# TASK ITEM:
Only these lines are needed: the first line of the entries below through the line with "The program runs", each returned exactly.

# SUPPLIED MATERIAL:
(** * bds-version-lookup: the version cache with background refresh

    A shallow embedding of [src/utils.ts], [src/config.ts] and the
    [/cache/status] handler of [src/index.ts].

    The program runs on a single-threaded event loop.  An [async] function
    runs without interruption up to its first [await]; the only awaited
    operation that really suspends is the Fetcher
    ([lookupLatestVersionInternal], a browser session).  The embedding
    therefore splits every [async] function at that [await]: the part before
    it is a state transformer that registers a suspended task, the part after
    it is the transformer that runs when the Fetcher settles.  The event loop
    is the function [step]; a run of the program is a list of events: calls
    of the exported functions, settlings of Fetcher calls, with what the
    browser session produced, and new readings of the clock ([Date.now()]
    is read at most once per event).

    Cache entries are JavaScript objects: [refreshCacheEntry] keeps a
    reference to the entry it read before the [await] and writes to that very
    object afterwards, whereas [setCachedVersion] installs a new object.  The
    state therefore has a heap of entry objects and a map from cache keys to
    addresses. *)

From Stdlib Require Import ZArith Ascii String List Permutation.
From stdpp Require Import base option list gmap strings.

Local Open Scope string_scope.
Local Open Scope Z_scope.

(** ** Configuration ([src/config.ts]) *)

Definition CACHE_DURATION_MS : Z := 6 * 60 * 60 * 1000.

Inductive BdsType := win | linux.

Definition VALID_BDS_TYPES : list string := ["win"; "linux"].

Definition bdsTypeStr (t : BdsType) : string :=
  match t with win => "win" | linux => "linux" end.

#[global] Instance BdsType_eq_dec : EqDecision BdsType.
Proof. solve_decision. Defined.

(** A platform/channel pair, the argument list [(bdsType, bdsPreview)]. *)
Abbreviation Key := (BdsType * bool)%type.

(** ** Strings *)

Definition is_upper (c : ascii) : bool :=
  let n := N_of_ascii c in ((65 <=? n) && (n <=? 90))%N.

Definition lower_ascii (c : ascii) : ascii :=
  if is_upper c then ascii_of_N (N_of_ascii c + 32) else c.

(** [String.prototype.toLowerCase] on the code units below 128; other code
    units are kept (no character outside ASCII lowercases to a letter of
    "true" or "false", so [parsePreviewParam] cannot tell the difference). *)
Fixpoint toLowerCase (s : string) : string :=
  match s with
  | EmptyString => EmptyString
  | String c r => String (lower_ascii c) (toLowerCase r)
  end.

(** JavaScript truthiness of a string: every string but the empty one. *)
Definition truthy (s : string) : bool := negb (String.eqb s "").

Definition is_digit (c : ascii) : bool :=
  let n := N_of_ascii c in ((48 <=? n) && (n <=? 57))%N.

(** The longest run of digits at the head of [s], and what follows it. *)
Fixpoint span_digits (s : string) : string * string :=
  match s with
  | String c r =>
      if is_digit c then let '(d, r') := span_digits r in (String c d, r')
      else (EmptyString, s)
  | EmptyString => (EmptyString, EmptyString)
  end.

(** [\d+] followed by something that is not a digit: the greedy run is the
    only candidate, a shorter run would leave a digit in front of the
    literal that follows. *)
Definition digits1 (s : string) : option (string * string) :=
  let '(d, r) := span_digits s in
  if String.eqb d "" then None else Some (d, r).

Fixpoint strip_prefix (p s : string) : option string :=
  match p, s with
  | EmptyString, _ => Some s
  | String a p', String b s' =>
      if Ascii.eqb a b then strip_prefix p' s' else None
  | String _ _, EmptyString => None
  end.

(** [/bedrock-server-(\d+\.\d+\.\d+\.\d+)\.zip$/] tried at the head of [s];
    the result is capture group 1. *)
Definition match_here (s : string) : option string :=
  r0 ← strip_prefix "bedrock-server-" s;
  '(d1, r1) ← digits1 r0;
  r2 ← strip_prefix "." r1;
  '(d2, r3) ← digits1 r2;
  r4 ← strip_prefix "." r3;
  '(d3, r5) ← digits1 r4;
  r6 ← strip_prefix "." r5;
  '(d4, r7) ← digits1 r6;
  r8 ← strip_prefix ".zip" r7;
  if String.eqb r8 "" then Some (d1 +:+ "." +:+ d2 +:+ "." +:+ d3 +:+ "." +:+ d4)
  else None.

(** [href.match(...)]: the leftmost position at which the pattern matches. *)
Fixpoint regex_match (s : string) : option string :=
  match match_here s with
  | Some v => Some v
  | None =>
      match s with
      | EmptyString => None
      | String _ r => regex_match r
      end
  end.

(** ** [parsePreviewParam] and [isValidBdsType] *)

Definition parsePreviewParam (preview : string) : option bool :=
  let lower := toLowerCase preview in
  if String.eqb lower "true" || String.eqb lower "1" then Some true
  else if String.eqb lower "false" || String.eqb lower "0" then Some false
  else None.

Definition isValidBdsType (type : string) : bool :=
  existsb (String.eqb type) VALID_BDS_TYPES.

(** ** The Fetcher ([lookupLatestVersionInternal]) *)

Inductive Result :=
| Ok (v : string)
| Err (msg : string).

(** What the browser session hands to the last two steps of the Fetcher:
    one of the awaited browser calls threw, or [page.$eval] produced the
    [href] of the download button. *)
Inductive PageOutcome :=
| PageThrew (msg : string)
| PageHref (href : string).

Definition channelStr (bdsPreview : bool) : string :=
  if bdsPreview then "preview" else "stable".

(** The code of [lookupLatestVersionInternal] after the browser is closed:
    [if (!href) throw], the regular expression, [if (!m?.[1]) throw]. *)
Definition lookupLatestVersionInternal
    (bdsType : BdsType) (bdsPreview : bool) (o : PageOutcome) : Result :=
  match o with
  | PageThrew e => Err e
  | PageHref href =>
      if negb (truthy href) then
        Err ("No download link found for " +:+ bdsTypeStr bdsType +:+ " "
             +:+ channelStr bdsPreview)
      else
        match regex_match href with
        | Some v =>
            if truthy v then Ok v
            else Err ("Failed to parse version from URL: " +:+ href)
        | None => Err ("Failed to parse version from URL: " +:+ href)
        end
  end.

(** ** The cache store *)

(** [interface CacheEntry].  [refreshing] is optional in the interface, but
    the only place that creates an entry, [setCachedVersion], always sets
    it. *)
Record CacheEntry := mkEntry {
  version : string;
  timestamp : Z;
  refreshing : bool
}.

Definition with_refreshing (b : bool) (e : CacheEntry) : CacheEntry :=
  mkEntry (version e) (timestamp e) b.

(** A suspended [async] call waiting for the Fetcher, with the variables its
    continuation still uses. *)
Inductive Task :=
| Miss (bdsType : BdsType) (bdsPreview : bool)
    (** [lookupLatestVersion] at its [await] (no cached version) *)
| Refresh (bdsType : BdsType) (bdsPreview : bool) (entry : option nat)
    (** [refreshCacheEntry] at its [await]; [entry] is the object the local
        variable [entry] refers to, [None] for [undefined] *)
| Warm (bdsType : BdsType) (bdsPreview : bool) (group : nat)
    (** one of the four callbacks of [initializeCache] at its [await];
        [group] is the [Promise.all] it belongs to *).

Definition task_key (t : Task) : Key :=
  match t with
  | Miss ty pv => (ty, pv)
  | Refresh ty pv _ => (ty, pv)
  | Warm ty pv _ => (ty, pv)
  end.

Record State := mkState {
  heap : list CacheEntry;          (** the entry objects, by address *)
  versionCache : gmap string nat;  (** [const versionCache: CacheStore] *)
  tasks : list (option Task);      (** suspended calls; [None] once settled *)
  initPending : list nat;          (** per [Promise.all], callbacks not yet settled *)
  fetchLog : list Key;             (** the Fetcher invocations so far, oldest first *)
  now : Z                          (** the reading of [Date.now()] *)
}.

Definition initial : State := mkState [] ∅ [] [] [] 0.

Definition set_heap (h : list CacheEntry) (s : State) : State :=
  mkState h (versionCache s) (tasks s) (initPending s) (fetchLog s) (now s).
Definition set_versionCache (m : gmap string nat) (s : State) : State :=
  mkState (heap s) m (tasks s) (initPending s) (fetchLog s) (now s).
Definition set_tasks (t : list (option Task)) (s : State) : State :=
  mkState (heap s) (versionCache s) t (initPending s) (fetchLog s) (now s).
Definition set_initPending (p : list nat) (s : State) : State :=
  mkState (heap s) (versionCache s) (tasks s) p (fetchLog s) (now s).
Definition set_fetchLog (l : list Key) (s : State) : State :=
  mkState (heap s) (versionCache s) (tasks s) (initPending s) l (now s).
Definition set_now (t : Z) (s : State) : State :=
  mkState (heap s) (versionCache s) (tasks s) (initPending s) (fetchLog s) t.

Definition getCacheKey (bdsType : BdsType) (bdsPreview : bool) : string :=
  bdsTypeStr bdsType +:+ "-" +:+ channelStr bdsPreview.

# EXPECTED ANSWER:
(** * bds-version-lookup: the version cache with background refresh

    A shallow embedding of [src/utils.ts], [src/config.ts] and the
    [/cache/status] handler of [src/index.ts].

    The program runs on a single-threaded event loop.  An [async] function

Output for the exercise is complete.